== MATERIAL PROVIDED
(** X10. When the first cluster holds no sample, as after the cell that
    makes the clusters has stopped on a negative size, the cell stops at
    once with the [AttributeError] for [d_obs]: [j] is 0 and nothing is
    staged. *)
Theorem add_stars_without_sample (nb : Notebook) (w : World) (c : instance) :
  clusters nb !! 0%nat = Some c →
  d_obs c = None →
  add_stars nb w =
    Stops (Propagated (AttributeError "d_obs"))
      (mkNotebook (N_stars_per_cluster nb) (clusters nb) (session nb) 0) w.
Proof.
  intros Hc Hobs. unfold add_stars, mbind, Cell_bind, set_j.
  change (range 10) with (range (Z.of_nat 10)). rewrite (range_seq 10).
  simpl. unfold mbind at 1, Cell_bind at 1, add_stars_of at 1.
  unfold mbind at 1, Cell_bind at 1.
  rewrite (on_cluster_found 0 _ _ _ c) by done.
  unfold getattr. rewrite Hobs. simpl.
  by rewrite list_insert_id by done.
Qed.

Lemma add_stars_without_sample_witness :
  add_stars (mkNotebook 2 [cluster] [] 9) sample_world =
    Stops (Propagated (AttributeError "d_obs"))
      (mkNotebook (N_stars_per_cluster (mkNotebook 2 [cluster] [] 9))
         (clusters (mkNotebook 2 [cluster] [] 9))
         (session (mkNotebook 2 [cluster] [] 9)) 0)
      sample_world.
Proof.
  apply (add_stars_without_sample (mkNotebook 2 [cluster] [] 9) sample_world
           cluster);
    reflexivity.
Defined.

(** ** The two cells, one after the other *)

(** X11. With a number of stars per cluster between 0 and [2^60 - 1], the
    longest float64 array that numpy accepts, and run after the cell that
    makes the clusters, the cell that adds the stars stages
    [10 * N_stars_per_cluster] stars behind the ten populations. Star [i] has id [i], belongs to population
    [i // N_stars_per_cluster], which is one of the ten staged ones, and its
    distance is made from deviate number [i] of the random source: star ids
    and deviates run in step. *)
Theorem clusters_then_stars (nb : Notebook) (w : World) :
  0 ≤ N_stars_per_cluster nb ≤ np.max_length →
  ∃ (nb' : Notebook) (added : list mapped),
    (make_clusters;; add_stars) nb w =
      Completes tt nb'
        (advance (10 * Z.to_nat (N_stars_per_cluster nb)) w) ∧
    session nb' =
      session nb
        ++ ((λ k, Population k (float_of_int k)) <$> range 10)
        ++ added ∧
    len added = 10 * N_stars_per_cluster nb ∧
    j nb' = 10 * N_stars_per_cluster nb ∧
    ∀ i : nat, Z.of_nat i < 10 * N_stars_per_cluster nb →
      0 ≤ Z.of_nat i `div` N_stars_per_cluster nb < 10 ∧
      added !! i =
        Some (Star (Z.of_nat i) (Z.of_nat i `div` N_stars_per_cluster nb)
                (float_of_int (Z.of_nat i `div` N_stars_per_cluster nb)
                 + (0.1 * float_of_int
                            (Z.of_nat i `div` N_stars_per_cluster nb))
                   * deviates (global_rng w)
                       (consumed (global_rng w) + i))%float).
Proof.
  intros Hn. set (n := N_stars_per_cluster nb) in *.
  set (sample_at := λ k : nat,
         np.add (float_of_int (Z.of_nat k))
           (np.multiply (0.1 * float_of_int (Z.of_nat k))
              (np.random.drawn (global_rng (advance (k * Z.to_nat n) w))
                 (Z.to_nat n)))).
  set (samples := sample_at <$> seq 0 10).
  assert (Forall (λ l, length l = Z.to_nat n) samples) as Huniform.
  { apply Forall_fmap, Forall_forall. intros k _. simpl.
    apply length_observations. }
  assert (∀ k : nat, (k ≤ 10)%nat →
            length (concat (take k samples)) = (k * Z.to_nat n)%nat)
    as Hoffset.
  { intros k Hk. rewrite (length_concat_uniform _ (Z.to_nat n))
      by by apply Forall_take.
    rewrite length_take. unfold samples. rewrite length_fmap, length_seq.
    by rewrite Nat.min_l by lia. }
  eexists _, (stars_from 0 0 samples).
  unfold mbind at 1, Cell_bind at 1.
  rewrite make_clusters_closed by done. fold n.
  rewrite (add_stars_closed _ _ samples); cycle 1.
  { unfold samples. by rewrite length_fmap, length_seq. }
  { intros k obs Hk. unfold samples in Hk.
    rewrite list_lookup_fmap in Hk.
    destruct (seq 0 10 !! k) as [k'|] eqn:Hk'; [|done].
    injection Hk as <-. apply lookup_seq in Hk' as [-> Hk'].
    exists (cluster_at w n k). split; [|done].
    cbn [clusters]. by rewrite list_lookup_fmap, lookup_seq_lt. }
  cbn [session N_stars_per_cluster clusters j].
  assert (len (concat samples) = 10 * n) as Htotal.
  { unfold len. rewrite <-(take_ge samples 10), Hoffset; [lia|lia|].
    unfold samples. by rewrite length_fmap, length_seq. }
  split; [reflexivity|]. split; [by rewrite <-app_assoc|].
  split; [unfold len; by rewrite length_stars_from|].
  split; [done|].
  intros i Hi.
  assert (0 < Z.to_nat n)%nat as Hpos by lia.
  assert (i < 10 * Z.to_nat n)%nat as Hi' by lia.
  set (k := (i / Z.to_nat n)%nat). set (p := (i mod Z.to_nat n)%nat).
  assert (i = (k * Z.to_nat n + p)%nat) as Hsplit.
  { unfold k, p. rewrite (Nat.div_mod_eq i (Z.to_nat n)) at 1. lia. }
  assert (p < Z.to_nat n)%nat as Hp by (apply Nat.mod_upper_bound; lia).
  assert (k < 10)%nat as Hk.
  { apply Nat.Div0.div_lt_upper_bound. lia. }
  assert (Z.of_nat i `div` n = Z.of_nat k) as Hdiv.
  { unfold k. rewrite Nat2Z.inj_div. f_equal. lia. }
  rewrite Hdiv. split; [lia|].
  rewrite Hsplit, <-(Hoffset k) by lia.
  rewrite (lookup_stars_from samples 0 0 k p (sample_at k)
             (float_of_int (Z.of_nat k)
              + (0.1 * float_of_int (Z.of_nat k))
                * deviates (global_rng w)
                    (consumed (global_rng w) + (k * Z.to_nat n + p)))%float).
  - rewrite Hoffset by lia. repeat f_equal; lia.
  - unfold samples. by rewrite list_lookup_fmap, lookup_seq_lt.
  - unfold sample_at. rewrite lookup_observations by done.
    simpl. by rewrite Nat.add_assoc.
Qed.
====
AIM OF THE EXERCISE: Filter the listing above for lines with the word "number", and copy each one you find.

TASK ANSWER:
(** X11. With a number of stars per cluster between 0 and [2^60 - 1], the
    distance is made from deviate number [i] of the random source: star ids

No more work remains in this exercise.